(** The exceptions of the libraries that reach the handler's [except]
    clauses, [json.JSONDecodeError] apart. *)
Inductive exception :=
| UnicodeDecodeError (object : list Byte.byte)
| RecursionError
| ValueError (digits : nat).

Module Json.

(** [d[key] = value] on a dict kept as an association list. *)
Fixpoint dict_set (key : str) (value : json) (d : list (str * json))
  : list (str * json) :=
  match d with
  | [] => [(key, value)]
  | (k, v) :: d' =>
      if str_eqb k key then (k, value) :: d' else (k, v) :: dict_set key value d'
  end.

(** The whitespace the decoder skips between tokens: [[ \t\n\r]*]. *)
Definition is_ws (c : N) : bool :=
  ((c =? 32) || (c =? 9) || (c =? 10) || (c =? 13))%N.

Fixpoint skip_ws (s : str) : str :=
  match s with
  | c :: r => if is_ws c then skip_ws r else s
  | [] => []
  end.

Definition is_digit (c : N) : bool := ((48 <=? c) && (c <=? 57))%N.

Definition hex_val (c : N) : option N :=
  if is_digit c then Some (c - 48)%N
  else if ((97 <=? c) && (c <=? 102))%N then Some (c - 87)%N
  else if ((65 <=? c) && (c <=? 70))%N then Some (c - 55)%N
  else None.

Definition hex4 (a b c d : N) : option N :=
  match hex_val a, hex_val b, hex_val c, hex_val d with
  | Some x, Some y, Some z, Some w => Some (x * 4096 + y * 256 + z * 16 + w)%N
  | _, _, _, _ => None
  end.

(** The character after a backslash, [\u] apart. *)
Definition backslash (c : N) : option N :=
  if (c =? 34)%N then Some 34%N          (* quote *)
  else if (c =? 92)%N then Some 92%N     (* backslash *)
  else if (c =? 47)%N then Some 47%N     (* slash *)
  else if (c =? 98)%N then Some 8%N      (* b *)
  else if (c =? 102)%N then Some 12%N    (* f *)
  else if (c =? 110)%N then Some 10%N    (* n *)
  else if (c =? 114)%N then Some 13%N    (* r *)
  else if (c =? 116)%N then Some 9%N     (* t *)
  else None.

Definition is_high_surrogate (c : N) : bool := ((55296 <=? c) && (c <=? 56319))%N.
Definition is_low_surrogate (c : N) : bool := ((56320 <=? c) && (c <=? 57343))%N.

(** The body of a string literal, after its opening quote, in strict
    mode: the decoded string and what follows the closing quote.  [acc]
    holds the characters read so far, last first. *)
Fixpoint scanstring (acc : str) (s : str) : option (str * str) :=
  match s with
  | [] => None
  | c :: r =>
      if (c =? 34)%N then Some (rev acc, r)
      else if (c =? 92)%N then
        match r with
        | [] => None
        | e :: r1 =>
            if (e =? 117)%N then
              match r1 with
              | h1 :: h2 :: h3 :: h4 :: r4 =>
                  match hex4 h1 h2 h3 h4 with
                  | Some u =>
                      match r4 with
                      | b :: e' :: l1 :: l2 :: l3 :: l4 :: r10 =>
                          match (if is_high_surrogate u && (b =? 92)%N && (e' =? 117)%N
                                 then hex4 l1 l2 l3 l4 else None) with
                          | Some lo =>
                              if is_low_surrogate lo
                              then scanstring
                                     ((65536 + (u - 55296) * 1024 + (lo - 56320))%N
                                        :: acc) r10
                              else scanstring (u :: acc) r4
                          | None => scanstring (u :: acc) r4
                          end
                      | _ => scanstring (u :: acc) r4
                      end
                  | None => None
                  end
              | _ => None
              end
            else
              match backslash e with
              | Some d => scanstring (d :: acc) r1
              | None => None
              end
        end
      else if (c <? 32)%N then None
      else scanstring (c :: acc) r
  end.

(** The longest prefix of digits and the rest. *)
Fixpoint digits (s : str) : str * str :=
  match s with
  | c :: r => if is_digit c then let (ds, r') := digits r in (c :: ds, r') else ([], s)
  | [] => ([], [])
  end.

Definition int_of_digits (ds : str) : Z :=
  fold_left (fun n d => (10 * n + Z.of_N (d - 48))%Z) ds 0%Z.

(** The integer part of a number: [0] or a digit sequence without a
    leading zero. *)
Definition int_part (s : str) : option (str * str) :=
  match s with
  | c :: r =>
      if (c =? 48)%N then Some ([48%N], r)
      else if is_digit c then Some (digits s)
      else None
  | [] => None
  end.

(** The optional fraction, a dot and at least one digit: its digits. *)
Definition frac_part (s : str) : str * str :=
  match s with
  | c :: r =>
      if (c =? 46)%N then
        match digits r with
        | ([], _) => ([], s)
        | (ds, r') => (ds, r')
        end
      else ([], s)
  | [] => ([], s)
  end.

(** The optional exponent, [e] or [E], an optional sign and at least one
    digit: its value. *)
Definition exp_part (s : str) : option Z * str :=
  match s with
  | e :: r =>
      if ((e =? 101) || (e =? 69))%N then
        let (negative, r1) :=
          match r with
          | sg :: r' =>
              if (sg =? 45)%N then (true, r')
              else if (sg =? 43)%N then (false, r')
              else (false, r)
          | [] => (false, r)
          end in
        match digits r1 with
        | ([], _) => (None, s)
        | (ds, r2) =>
            (Some (if negative then (- int_of_digits ds)%Z else int_of_digits ds),
             r2)
        end
      else (None, s)
  | [] => (None, s)
  end.

(** What ends a scan: a value with the rest of the text, a
    [JSONDecodeError], another exception, or the fuel of the model
    running out (which [loads] never lets happen). *)
Inductive scan (A : Type) :=
| Found (a : A)
| Invalid
| Failed (e : exception)
| OutOfFuel.

Arguments Found {A} a.
Arguments Invalid {A}.
Arguments Failed {A} e.
Arguments OutOfFuel {A}.

(** [int(text)] refuses a text of more than [max_str_digits] digits with
    a [ValueError]; the limit 0 is no limit, and texts of up to 640
    digits are never refused. *)
Definition too_many_digits (max_str_digits : nat) (ds : str) : bool :=
  (640 <? List.length ds) && (0 <? max_str_digits)
  && (max_str_digits <? List.length ds).

(** The number pattern of the scanner at the head of [s]: an optional
    minus sign, the integer part, an optional fraction, an optional
    exponent.  Without fraction and exponent the number is an [int],
    else a [float]. *)
Definition match_number (max_str_digits : nat) (s : str) : scan (json * str) :=
  let (negative, s1) :=
    match s with
    | c :: r => if (c =? 45)%N then (true, r) else (false, s)
    | [] => (false, s)
    end in
  match int_part s1 with
  | None => Invalid
  | Some (int_digits, s2) =>
      let (frac, s3) := frac_part s2 in
      let (exp, s4) := exp_part s3 in
      match frac, exp with
      | [], None =>
          if too_many_digits max_str_digits int_digits
          then Failed (ValueError (List.length int_digits))
          else
            let n := int_of_digits int_digits in
            Found (JInt (if negative then (- n)%Z else n), s4)
      | _, _ =>
          let e10 := (match exp with Some e => e | None => 0 end
                      - Z.of_nat (List.length frac))%Z in
          Found (JFloat (Binary64.of_decimal negative
                           (int_of_digits (int_digits ++ frac))
                           (List.length (int_digits ++ frac)) e10), s4)
      end
  end.

(** The literals of the scanner, the three non-finite numbers included. *)
Definition match_constant (s : str) : option (json * str) :=
  if startswith (py "null") s then Some (JNull, skipn 4 s)
  else if startswith (py "true") s then Some (JBool true, skipn 4 s)
  else if startswith (py "false") s then Some (JBool false, skipn 5 s)
  else if startswith (py "NaN") s then Some (JFloat NaN, skipn 3 s)
  else if startswith (py "Infinity") s then Some (JFloat (Infinity false), skipn 8 s)
  else if startswith (py "-Infinity") s then Some (JFloat (Infinity true), skipn 9 s)
  else None.

(** The character [c] at the head of [s]: what follows it. *)
Definition expect (c : N) (s : str) : option str :=
  match s with
  | c' :: r => if (c' =? c)%N then Some r else None
  | [] => None
  end.

Definition scan_string (s : str) : scan (str * str) :=
  match scanstring [] s with
  | Some res => Found res
  | None => Invalid
  end.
----------------
Extract every record. Keep wording exact.

(** The exceptions of the libraries that reach the handler's [except]
    clauses, [json.JSONDecodeError] apart. *)
Inductive exception :=
| UnicodeDecodeError (object : list Byte.byte)
| RecursionError
| ValueError (digits : nat).

Module Json.

(** [d[key] = value] on a dict kept as an association list. *)
Fixpoint dict_set (key : str) (value : json) (d : list (str * json))
  : list (str * json) :=
  match d with
  | [] => [(key, value)]
  | (k, v) :: d' =>
      if str_eqb k key then (k, value) :: d' else (k, v) :: dict_set key value d'
  end.

(** The whitespace the decoder skips between tokens: [[ \t\n\r]*]. *)
Definition is_ws (c : N) : bool :=
  ((c =? 32) || (c =? 9) || (c =? 10) || (c =? 13))%N.

Fixpoint skip_ws (s : str) : str :=
  match s with
  | c :: r => if is_ws c then skip_ws r else s
  | [] => []
  end.

Definition is_digit (c : N) : bool := ((48 <=? c) && (c <=? 57))%N.

Definition hex_val (c : N) : option N :=
  if is_digit c then Some (c - 48)%N
  else if ((97 <=? c) && (c <=? 102))%N then Some (c - 87)%N
  else if ((65 <=? c) && (c <=? 70))%N then Some (c - 55)%N
  else None.

Definition hex4 (a b c d : N) : option N :=
  match hex_val a, hex_val b, hex_val c, hex_val d with
  | Some x, Some y, Some z, Some w => Some (x * 4096 + y * 256 + z * 16 + w)%N
  | _, _, _, _ => None
  end.

(** The character after a backslash, [\u] apart. *)
Definition backslash (c : N) : option N :=
  if (c =? 34)%N then Some 34%N          (* quote *)
  else if (c =? 92)%N then Some 92%N     (* backslash *)
  else if (c =? 47)%N then Some 47%N     (* slash *)
  else if (c =? 98)%N then Some 8%N      (* b *)
  else if (c =? 102)%N then Some 12%N    (* f *)
  else if (c =? 110)%N then Some 10%N    (* n *)
  else if (c =? 114)%N then Some 13%N    (* r *)
  else if (c =? 116)%N then Some 9%N     (* t *)
  else None.

Definition is_high_surrogate (c : N) : bool := ((55296 <=? c) && (c <=? 56319))%N.
Definition is_low_surrogate (c : N) : bool := ((56320 <=? c) && (c <=? 57343))%N.

(** The body of a string literal, after its opening quote, in strict
    mode: the decoded string and what follows the closing quote.  [acc]
    holds the characters read so far, last first. *)
Fixpoint scanstring (acc : str) (s : str) : option (str * str) :=
  match s with
  | [] => None
  | c :: r =>
      if (c =? 34)%N then Some (rev acc, r)
      else if (c =? 92)%N then
        match r with
        | [] => None
        | e :: r1 =>
            if (e =? 117)%N then
              match r1 with
              | h1 :: h2 :: h3 :: h4 :: r4 =>
                  match hex4 h1 h2 h3 h4 with
                  | Some u =>
                      match r4 with
                      | b :: e' :: l1 :: l2 :: l3 :: l4 :: r10 =>
                          match (if is_high_surrogate u && (b =? 92)%N && (e' =? 117)%N
                                 then hex4 l1 l2 l3 l4 else None) with
                          | Some lo =>
                              if is_low_surrogate lo
                              then scanstring
                                     ((65536 + (u - 55296) * 1024 + (lo - 56320))%N
                                        :: acc) r10
                              else scanstring (u :: acc) r4
                          | None => scanstring (u :: acc) r4
                          end
                      | _ => scanstring (u :: acc) r4
                      end
                  | None => None
                  end
              | _ => None
              end
            else
              match backslash e with
              | Some d => scanstring (d :: acc) r1
              | None => None
              end
        end
      else if (c <? 32)%N then None
      else scanstring (c :: acc) r
  end.

(** The longest prefix of digits and the rest. *)
Fixpoint digits (s : str) : str * str :=
  match s with
  | c :: r => if is_digit c then let (ds, r') := digits r in (c :: ds, r') else ([], s)
  | [] => ([], [])
  end.

Definition int_of_digits (ds : str) : Z :=
  fold_left (fun n d => (10 * n + Z.of_N (d - 48))%Z) ds 0%Z.

(** The integer part of a number: [0] or a digit sequence without a
    leading zero. *)
Definition int_part (s : str) : option (str * str) :=
  match s with
  | c :: r =>
      if (c =? 48)%N then Some ([48%N], r)
      else if is_digit c then Some (digits s)
      else None
  | [] => None
  end.

(** The optional fraction, a dot and at least one digit: its digits. *)
Definition frac_part (s : str) : str * str :=
  match s with
  | c :: r =>
      if (c =? 46)%N then
        match digits r with
        | ([], _) => ([], s)
        | (ds, r') => (ds, r')
        end
      else ([], s)
  | [] => ([], s)
  end.

(** The optional exponent, [e] or [E], an optional sign and at least one
    digit: its value. *)
Definition exp_part (s : str) : option Z * str :=
  match s with
  | e :: r =>
      if ((e =? 101) || (e =? 69))%N then
        let (negative, r1) :=
          match r with
          | sg :: r' =>
              if (sg =? 45)%N then (true, r')
              else if (sg =? 43)%N then (false, r')
              else (false, r)
          | [] => (false, r)
          end in
        match digits r1 with
        | ([], _) => (None, s)
        | (ds, r2) =>
            (Some (if negative then (- int_of_digits ds)%Z else int_of_digits ds),
             r2)
        end
      else (None, s)
  | [] => (None, s)
  end.

(** What ends a scan: a value with the rest of the text, a
    [JSONDecodeError], another exception, or the fuel of the model
    running out (which [loads] never lets happen). *)
Inductive scan (A : Type) :=
| Found (a : A)
| Invalid
| Failed (e : exception)
| OutOfFuel.

Arguments Found {A} a.
Arguments Invalid {A}.
Arguments Failed {A} e.
Arguments OutOfFuel {A}.

(** [int(text)] refuses a text of more than [max_str_digits] digits with
    a [ValueError]; the limit 0 is no limit, and texts of up to 640
    digits are never refused. *)
Definition too_many_digits (max_str_digits : nat) (ds : str) : bool :=
  (640 <? List.length ds) && (0 <? max_str_digits)
  && (max_str_digits <? List.length ds).

(** The number pattern of the scanner at the head of [s]: an optional
    minus sign, the integer part, an optional fraction, an optional
    exponent.  Without fraction and exponent the number is an [int],
    else a [float]. *)
Definition match_number (max_str_digits : nat) (s : str) : scan (json * str) :=
  let (negative, s1) :=
    match s with
    | c :: r => if (c =? 45)%N then (true, r) else (false, s)
    | [] => (false, s)
    end in
  match int_part s1 with
  | None => Invalid
  | Some (int_digits, s2) =>
      let (frac, s3) := frac_part s2 in
      let (exp, s4) := exp_part s3 in
      match frac, exp with
      | [], None =>
          if too_many_digits max_str_digits int_digits
          then Failed (ValueError (List.length int_digits))
          else
            let n := int_of_digits int_digits in
            Found (JInt (if negative then (- n)%Z else n), s4)
      | _, _ =>
          let e10 := (match exp with Some e => e | None => 0 end
                      - Z.of_nat (List.length frac))%Z in
          Found (JFloat (Binary64.of_decimal negative
                           (int_of_digits (int_digits ++ frac))
                           (List.length (int_digits ++ frac)) e10), s4)
      end
  end.

(** The literals of the scanner, the three non-finite numbers included. *)
Definition match_constant (s : str) : option (json * str) :=
  if startswith (py "null") s then Some (JNull, skipn 4 s)
  else if startswith (py "true") s then Some (JBool true, skipn 4 s)
  else if startswith (py "false") s then Some (JBool false, skipn 5 s)
  else if startswith (py "NaN") s then Some (JFloat NaN, skipn 3 s)
  else if startswith (py "Infinity") s then Some (JFloat (Infinity false), skipn 8 s)
  else if startswith (py "-Infinity") s then Some (JFloat (Infinity true), skipn 9 s)
  else None.

(** The character [c] at the head of [s]: what follows it. *)
Definition expect (c : N) (s : str) : option str :=
  match s with
  | c' :: r => if (c' =? c)%N then Some r else None
  | [] => None
  end.

Definition scan_string (s : str) : scan (str * str) :=
  match scanstring [] s with
  | Some res => Found res
  | None => Invalid
  end.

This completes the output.